What I mean is that unless I am very confused, the code in “The Craft of Prolog” from 1990, just like the code in the original oset.pl from 1993, talks about ordered lists as created by sort/2. Incidentally, my belief that this is an unnecessary requirement that can be relaxed is what is motivating all those posts.
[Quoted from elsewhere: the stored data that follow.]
(* ===== verification/AuthRedisSafety.v ===== *)
(** * The Redis store: what holds of every history

    A challenge is won by one lease, whatever interleaves; budgets hold in every
    window; and a revoked session stays out. *)

From S2P Require Import Prelude GoStrings Sha256 AuthCore MemoryStore Auth Redis RedisSpec.
From S2P Require Import AuthRedis AuthRedisSpec AuthRedisInv.

#[local] Open Scope Z_scope.
#[local] Opaque Sum256.

Section safety.
Context {D : Type} `{RedisLaws D} (prefix : string).
#[local] Instance names : KeyNames slot := slots prefix.
Implicit Types (f : slot → content) (t : clock).
Abbreviation slots_ok := (slots_ok prefix).
Abbreviation effect := (effect prefix).
Abbreviation history := (history prefix).
Abbreviation contents_at := (contents_at prefix).

(** C16: every script of a history succeeds, and the database keeps its shape. *)
Theorem redis_invariant d0 (t0 : Z) hs now d :
  slots_ok (contents_at d0 t0) → history d0 t0 hs now d →
  slots_ok (contents_at d now) ∧ Forall (λ e, is_Some e.2) hs.
Proof using All.
  intros H0' Hh. eapply (history_ind_contents prefix (λ hs _ _, Forall (λ e : event, is_Some e.2) hs));
    [exact Hh|exact H0'|done|by constructor|].
  intros hs' n f f1 t o ans f2 HP _ _ _ _ _ _ He. apply Forall_app. split; [done|].
  apply Forall_singleton. by eapply effect_answers.
Qed.

(** ** What a step may write *)

Definition writes (o : op) (k : slot) : Prop :=
  match o, k with
  | OCreatePreAuth r, BrowserState id => id = pre_ID r
  | OCreatePreAuth r, Bootstrap s => s = digest (pre_Source r)
  | OConsumePreAuth p, BrowserState id => id = pproof_ID p
  | OReserve r, SendAddress a => a = digest (reservation_Email r)
  | OReserve r, SendSource s => s = digest (reservation_Source r)
  | OReserve r, ActiveOf m => m = mailbox_of r
  | OReserve _, ChallengeOf _ => True
  | OVerify a, VerifySource s => s = digest (attempt_Source a)
  | OVerify _, VerifyAddress _ => True
  | (OVerify a | ORelease a | OReject a | OComplete a _), ChallengeOf c => c = attempt_ID a
  | OInvalidate id, ChallengeOf c => c = id
  | OComplete a _, CompletedBy l => l = lease_of a
  | OComplete a _, SessionOf s => s = session_ID (attempt_Session a)
  | OComplete _ i, SessionsOf g => g = digest (identity_ID i)
  | OAuthenticate p, SessionOf s => s = proof_ID p
  | ORevoke p, SessionOf s => s = proof_ID p
  | ORevoke _, SessionsOf _ => True
  | (ORevokeAll _ | ORevokeIdentity _), (SessionOf _ | SessionsOf _) => True
  | _, _ => False
  end.

#[local] Instance writes_dec o k : Decision (writes o k).
Proof. destruct o, k; cbn; apply _. Defined.

(** An updated store at a slot the step does not write. *)
Ltac frame Hw :=
  unfold bootstrapped, verified, completed, seen, rewritten, failure_counted, verify_counted, counted, upd;
  repeat (case_decide; [subst; by destruct Hw|]); try done.

Lemma reserved_frame ms a s m id a3 a5 a6 a7 a8 f k :
  k ≠ SendAddress a → k ≠ SendSource s → k ≠ ActiveOf m → (∀ c, k ≠ ChallengeOf c) →
  reserved prefix ms a s m id a3 a5 a6 a7 a8 f k = f k.
Proof.
  intros Ha Hs Hm Hc. unfold reserved. rewrite upd_ne by apply Hc. rewrite upd_ne by done.
  rewrite retired_other by by (destruct k; try done; by destruct (Hc id0)).
  unfold counted. by rewrite !upd_ne.
Qed.

Lemma all_revoked_frame g f k :
  (∀ s, k ≠ SessionOf s) → k ≠ SessionsOf g → all_revoked prefix g f k = f k.
Proof.
  intros Hs Hg. unfold all_revoked. rewrite upd_ne by done. destruct k; try done. by destruct (Hs id).
Qed.
(* ===== verification/AuthRedisExamples.v ===== *)
(** * The Redis store: a day on a server

    The theorems about the Redis store on a concrete server: one challenge is
    reserved, leased, completed and presented again, and its session revoked. *)

From S2P Require Import Prelude GoStrings Sha256 AuthCore MemoryStore Auth Redis RedisSpec RedisKeyspace.
From S2P Require Import AuthPg AuthPgSpec AuthPgTables AuthRedis AuthRedisSpec AuthRedisInv AuthRedisSafety AuthRedisFlow.

#[local] Open Scope Z_scope.

Definition pre : string := "p:".

(** Scripts one after the other, with their answers. *)
Fixpoint serve (l : list (clock * op)) (d : keyspace) : list event * keyspace :=
  match l with
  | [] => ([], d)
  | (t, o) :: l =>
      let '(ans, d) := script_of pre o t d in
      let '(hs, d) := serve l d in ((t, o, ans) :: hs, d)
  end.

(** The instants do not decrease and lie where the clock is. *)
Fixpoint in_order (now : Z) (l : list (clock * op)) : Prop :=
  match l with
  | [] => True
  | (t, o) :: l => now <= ms_of t ∧ clock_ok t ∧ op_ok o ∧ in_order (ms_of t) l
  end.
Definition last_instant (now : Z) (l : list (clock * op)) : Z :=
  foldl (λ _ e, ms_of e.1) now l.

Lemma serve_from d0 (t0 : Z) hs now d l :
  history pre d0 t0 hs now d → in_order now l →
  history pre d0 t0 (hs ++ fst (serve l d)) (last_instant now l) (snd (serve l d)).
Proof.
  revert hs now d. induction l as [|[t o] l IH]; intros hs now d Hh Hl; cbn; [by rewrite app_nil_r|].
  destruct Hl as (Hle & Ht & Ho & Hl). destruct (script_of pre o t d) as [ans d'] eqn:E.
  specialize (IH (hs ++ [(t, o, ans)]) (ms_of t) d' (history_snoc _ _ _ _ _ _ _ _ _ _ Hh Hle Ht Ho E) Hl).
  destruct (serve l d') as [hs' d2]. by rewrite <-app_assoc in IH.
Qed.

Lemma serve_history d (t0 : Z) l :
  in_order t0 l → history pre d t0 (fst (serve l d)) (last_instant t0 l) (snd (serve l d)).
Proof. intros Hl. apply (serve_from d t0 [] t0 d l); [constructor|done]. Qed.

Lemma no_keys_ok (now : Z) : slots_ok pre (contents_at pre (∅ : keyspace) now).
Proof. intros k. apply missing_ok. Qed.

(** ** The data *)

Definition the_reservation : Reservation :=
  {| reservation_ID := "c"; reservation_Email := "ada@example.com"; reservation_KeyID := "k1";
     reservation_Purpose := PurposeNative; reservation_Verifier := replicate 32 1;
     reservation_Binding := zero_digest; reservation_IssuedAt := Second;
     reservation_ExpiresAt := Second + 5 * Minute; reservation_Source := "192.0.2.1" |}.

Definition the_attempt (session : string) : Verification :=
  {| attempt_ID := "c"; attempt_Email := "ada@example.com"; attempt_KeyID := "k1";
     attempt_Purpose := PurposeNative; attempt_Verifier := replicate 32 1;
     attempt_Binding := zero_digest; attempt_Now := Second; attempt_Source := "192.0.2.1";
     attempt_IdentityID := "id-1";
     attempt_Session := {| session_ID := session; session_IdentityID := "";
       session_Digest := replicate 32 8; session_CSRFDigest := replicate 32 9;
       session_CreatedAt := Second; session_LastSeenAt := Second;
       session_ExpiresAt := Second + sessionAbsoluteTTL |} |}.

Definition the_proof : SessionProof :=
  {| proof_ID := "s"; proof_Digest := replicate 32 8; proof_CSRFDigest := replicate 32 9; proof_Now := Second |}.

Definition at_second (n : Z) : clock := (n, 0).

Lemma clock_at n : 0 <= n < 1000000 → clock_ok (at_second n).
Proof. unfold clock_ok, ms_of, at_second. cbn [fst snd]. rewrite Zdiv_0_l. lia. Qed.

Definition signing_in : list (clock * op) :=
  [(at_second 10, OReserve the_reservation); (at_second 11, OVerify (the_attempt "s"));
   (at_second 11, OVerify (the_attempt "r")); (at_second 12, OComplete (the_attempt "s") ada);
   (at_second 13, OComplete (the_attempt "s") ada); (at_second 13, OComplete (the_attempt "r") ada)].

Lemma signing_in_order : in_order 0 signing_in.
Proof. cbn. split_and!; unfold clock_ok, ms_of, instant; cbn; try lia; done. Qed.

Example signing_in_answers :
  map snd (fst (serve signing_in ∅))
  = Some <$> [Number 1; Number 1; Number 0; Number 1; Number 1; Number 0].
Proof. vm_compute. reflexivity. Qed.

(** ** The theorems on it *)

Lemma redis_invariant_witness :
  slots_ok pre (contents_at pre (snd (serve signing_in ∅)) 13000)
  ∧ Forall (λ e, is_Some e.2) (fst (serve signing_in ∅)).
Proof.
  exact (redis_invariant pre ∅ 0 _ _ _ (no_keys_ok 0) (serve_history ∅ 0 signing_in signing_in_order)).
Defined.

Lemma serve_events l d : map fst (fst (serve l d)) = l.
Proof.
  revert d. induction l as [|[t o] l IH]; intros d; cbn; [done|].
  destruct (script_of pre o t d) as [ans d']. specialize (IH d'). destruct (serve l d'). cbn in *. by rewrite IH.
Qed.

Lemma reserved_once hs t r l :
  map fst hs = (t, OReserve r) :: l → Forall (λ e, match e.2 with OReserve _ => False | _ => True end) l →
  not_reserved_again "c" hs.
Proof.
  rewrite Forall_forall. intros E Hno [|e hs1] t1 r1 ans1 hs2 -> _ k; [by intros (? & ? & ? & []%elem_of_nil & _)|].
  injection E as _ <-. destruct (Hno (t1, OReserve r1)). apply list_elem_of_fmap.
  exists (t1, OReserve r1, ans1). split; [done|]. apply elem_of_app. right. left.
Qed.

Lemma same_challenge hs :
  Forall (λ e, match e.2 with OComplete a _ => attempt_ID a = "c" | _ => True end) (map fst hs) →
  leases_distinct hs.
Proof.
  rewrite Forall_forall. intros Ha t a i ans t' a' i' ans' H1 H2 _.
  assert (Hc : ∀ t a i ans, (t, OComplete a i, ans) ∈ hs → attempt_ID a = "c").
  { intros t1 a1 i1 x Hin. apply (Ha (t1, OComplete a1 i1)). apply list_elem_of_fmap.
    by exists (t1, OComplete a1 i1, x). }
  by rewrite (Hc _ _ _ _ H1), (Hc _ _ _ _ H2).
Qed.

Lemma redis_single_winner_witness :
  let hs := fst (serve signing_in ∅) in
  won hs "c" (lease_of (the_attempt "s"))
  ∧ (won hs "c" (lease_of (the_attempt "r")) → lease_of (the_attempt "s") = lease_of (the_attempt "r")).
Proof.
  assert (Hw : won (fst (serve signing_in ∅)) "c" (lease_of (the_attempt "s"))).
  { exists (at_second 12), (the_attempt "s"), ada. split; [|done].
    apply list_elem_of_lookup_2 with (i := 3%nat). vm_compute. reflexivity. }
  split; [exact Hw|]. intros Hw'.
  eapply (redis_single_winner pre ∅ 0 _ _ _ "c" _ _ (no_keys_ok 0) (λ _, eq_refl)
            (serve_history ∅ 0 signing_in signing_in_order)); [| |exact Hw|exact Hw'].
  - eapply reserved_once; [apply serve_events|]. repeat constructor.
  - apply same_challenge. rewrite serve_events. repeat constructor.
Defined.

Lemma redis_budgets_witness :
  Z.of_nat (size (spent_lately (VerifySource (AuthRedis.digest "192.0.2.1")) (fst (serve signing_in ∅)) 13000)) <= 100.
Proof.
  by eapply (redis_budgets pre ∅ 0 _ _ _ (VerifySource (AuthRedis.digest "192.0.2.1")) 100 (no_keys_ok 0)
            (serve_history ∅ 0 signing_in signing_in_order)).
Defined.

(** The session is revoked by its holder, and presented again. *)
Lemma redis_revoked_stays_out_witness :
  let d1 := snd (serve signing_in ∅) in
  let d2 := snd (script_of pre (ORevoke the_proof) (at_second 14) d1) in
  fst (script_of pre (OAuthenticate the_proof) (at_second 13) d1)
    = Some (Values [Some "id-1"; Some "ada@example.com"; Some "1000000000"])
  ∧ fst (script_of pre (OAuthenticate the_proof) (at_second 15) d2) = Some (Values []).
Proof.
  intros d1 d2. split; [vm_compute; reflexivity|].
  assert (Hrun : script_of pre (ORevoke the_proof) (at_second 14) d1 = (Some (Number 1), d2)).
  { rewrite (surjective_pairing (script_of _ _ _ d1)). apply pair_equal_spec.
    split; [vm_compute; reflexivity|reflexivity]. }
  clearbody d2. revert d2 Hrun. generalize (serve_history ∅ 0 signing_in signing_in_order).
  change (snd (serve signing_in ∅)) with d1. clearbody d1. generalize (fst (serve signing_in ∅)).
  intros hs Hh d2 Hrun.
  eapply (redis_revoked_stays_out pre ∅ 0 hs _ d1 (at_second 14) (ORevoke the_proof) d2 "s" [] 14000 d2
            the_proof (at_second 15) (no_keys_ok 0) (λ _, eq_refl) Hh).
  - vm_compute. discriminate.
  - by apply clock_at.
  - exact I.
  - exact Hrun.
  - reflexivity.
  - apply history_nil.
  - constructor.
  - reflexivity.
  - vm_compute. discriminate.
  - by apply clock_at.
Defined.

(** The same through the methods: a reservation, an attempt and the session. *)
#[local] Instance the_identities : IdentityStore (AuthPg.World tables) := pg_identities invited_only.
#[local] Instance the_identities_lawful : LawfulIdentities (AuthPg.World tables) := pg_lawful invited_only.

Definition arrivals : list clock := map at_second [10; 11; 11; 12; 13].
Definition the_world : AuthRedis.World keyspace (AuthPg.World tables) :=
  AuthRedis.mkWorld (∅, calm example_tables)
    (λ n, mkCall (λ s, s) (Answered [] (nth n arrivals (at_second 13)))) 0.

Lemma pair_fst {A B} (x : A * B) a : fst x = a → x = (a, snd x).
Proof. intros <-. apply surjective_pairing. Qed.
But it obviously does not in the book for merge/3 and ord_union/3.
Or Richard O’Keefe is not aware what he did. This is also possible.
He says his version is a cleaned up version of some Quintus Prolog code.

What do you mean? Either way, I am not interested in archeology that much. Note that I have not claimed any authorship in the source files I have shared because I believe this is all in the public domain. All I want is to have a useful library, and in fact I do already.

Well you are right that he considers only sets. Because he defines:

“A good representation to use is the one that the built-in predicate setof/3
returns, namely a list of elements in standard order (as defined by compare/3)
with no duplicates. This is called the ordered representation.”

So the book is a little ambivalent. In section 4 he deals with multi-sets
lists explicitly. In section 5 he deals with non-multi set lists explicitly.
But his ord_union/3 has a glitch that it can deal with multi-sets lists.

The same glitch is now found in the SWI-Prolog library. The archeology
here is like an anamnesis, explaining a anomaly in terms of a medical
history. But it also gives the opportunity to remix, like saying hey,

we take section 4 and overlay it on section 5. Like a phoenix, creating
something new and beautiful from a broken history.

Yes, exactly! This is what motivated me to open this topic. On the other hand, it seems that multisets are not that popular

Well now I got myself confused. ord_union/3 doesn’t implement
merge/3. You see it here:

?- ord_union([a],[a,a,a], X).
X = [a, a, a].

?- ord_union([a,a,a,a,a],[a,a,a], X).
X = [a, a, a, a, a].

On the other hand:

?- merge([a],[a,a,a], X).
X = [a, a, a, a].

?- merge([a,a,a,a,a],[a,a,a], X).
X = [a, a, a, a, a, a, a, a].

The predicate merge/3 exists in library(backcomp) in SWI-Prolog.
It implements the plus (+) semantics of union. On the other hand
the predicate ord_union/3 from library(ordsets) only

implements the maximum (max) semantics of union. So the outer
type signature of a predicate, like accepting multi-set lists does not
unambiguisly hint to a semantic, the inner workings.

So I was also wrong in another aspect, its not only intersection
and subtraction that might have varying semantics, also union
itself has already different incarnations.

One reason for using merge/3 as a temporary drop-in: I know that inside sort/4 there is already a more useful merge, defined in C, and supporting the sort/4 semantics. I just haven’t looked into it yet.